◆ **Given records**
□ □ □ □ □
(** C10, amended. On a price series without a column [10_SMA], a run
    of [apple_stock_analysis.py] configured with a window
    [0 < w < 2^63] other than 10 fetches and calculates, then fails in
    the save step, whose selection of the hard-coded name raises
    [KeyError "['10_SMA'] not in index"]; [main] prints the error,
    returns, and no file is written.  Outside that range the run ends
    the same way but in the calculation step: on the window check for
    [w < 0], in the library for [w >= 2^63]; window 0 fails in the
    save step like the positive ones.  So the pipeline can only
    succeed with window 10. *)
Theorem save_step_needs_window_10 E σ ticker w output_csv df dates closes :
  yf_download E ticker (now E - 365)%Z (now E) = Downloaded df ->
  price_series df dates closes ->
  assoc "10_SMA" (columns df) = None ->
  w <> 10%Z ->
  exists σ' e,
    apple_stock_analysis.main_with E ticker w 365 output_csv σ = (Ok tt, σ') /\
    files σ' = files σ /\
    stdout σ'
    = stdout σ
      ++ [[Text "Fetching "; Int 365; Text " days of historical data for ";
           Text ticker; Text "..."];
          [Text "Data fetched successfully!"];
          [Text "Calculating "; Int w; Text "-day SMA..."];
          [Text "An error occurred: "; Exc e]] /\
    ((0 <= w <= int64_max)%Z -> e = KeyError "['10_SMA'] not in index") /\
    ((w < 0)%Z -> e = ValueError "window must be an integer 0 or greater") /\
    ((int64_max < w)%Z -> exists msg, e = OverflowError msg).
Proof.
  intros Hd [Hix Hrows Hsorted Ho Hh Hl Hc Hlen Hnodate] Hnosma Hw.
  assert (empty df = false) as Hne.
  { unfold empty. rewrite Hix. simpl.
    destruct dates; [done|]. destruct (columns df); done. }
  unfold apple_stock_analysis.main_with, try_except.
  rewrite (bind_Ok _ _ _ _ _ (analysis_fetch_Ok E _ _ σ df Hd Hne)).
  destruct (Z.ltb_spec w 0) as [Hneg|Hpos]; [|destruct (Z.ltb_spec int64_max w) as [Hbig|Hfit]].
  - erewrite bind_Raise; cycle 1.
    { rewrite (analysis_calculate_sma_run _ _ df) by (simpl; apply lookup_insert_eq).
      unfold calculated, getitem. rewrite Hc, rolling_mean_negative by done. done. }
    simpl. eexists _, _. split_and!; [done..| | | |]; simpl.
    + by rewrite <- !app_assoc.
    + lia.
    + done.
    + unfold int64_max. lia.
  - erewrite bind_Raise; cycle 1.
    { rewrite (analysis_calculate_sma_run _ _ df) by (simpl; apply lookup_insert_eq).
      unfold calculated, getitem. rewrite Hc, rolling_mean_overflow; [done|done| |done].
      simpl. unfold numeric. rewrite length_fmap, Hlen. by destruct dates. }
    simpl. eexists _, _. split_and!; [done..| | | |]; simpl.
    + by rewrite <- !app_assoc.
    + lia.
    + lia.
    + by eexists.
  - erewrite bind_Ok; cycle 1.
    { rewrite (analysis_calculate_sma_run _ _ df) by (simpl; apply lookup_insert_eq).
      unfold calculated, getitem. rewrite Hc, rolling_mean_Float64 by done. done. }
    erewrite bind_Raise; cycle 1.
    { eapply process_and_save_missing; [simpl; apply lookup_insert_eq|].
      unfold setitem. apply select_missing_sma; [done..| |done|done].
      by rewrite Hc. }
    simpl. eexists _, _. split_and!; [done..| | | |]; simpl.
    + by rewrite <- !app_assoc.
    + done.
    + lia.
    + lia.
Qed.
□ □ □ □ □
◆ **Directions for this task**
Each line above with the word "calculated" must be returned.

◆ **Your solution**
      unfold calculated, getitem. rewrite Hc, rolling_mean_negative by done. done. }
      unfold calculated, getitem. rewrite Hc, rolling_mean_overflow; [done|done| |done].
      unfold calculated, getitem. rewrite Hc, rolling_mean_Float64 by done. done. }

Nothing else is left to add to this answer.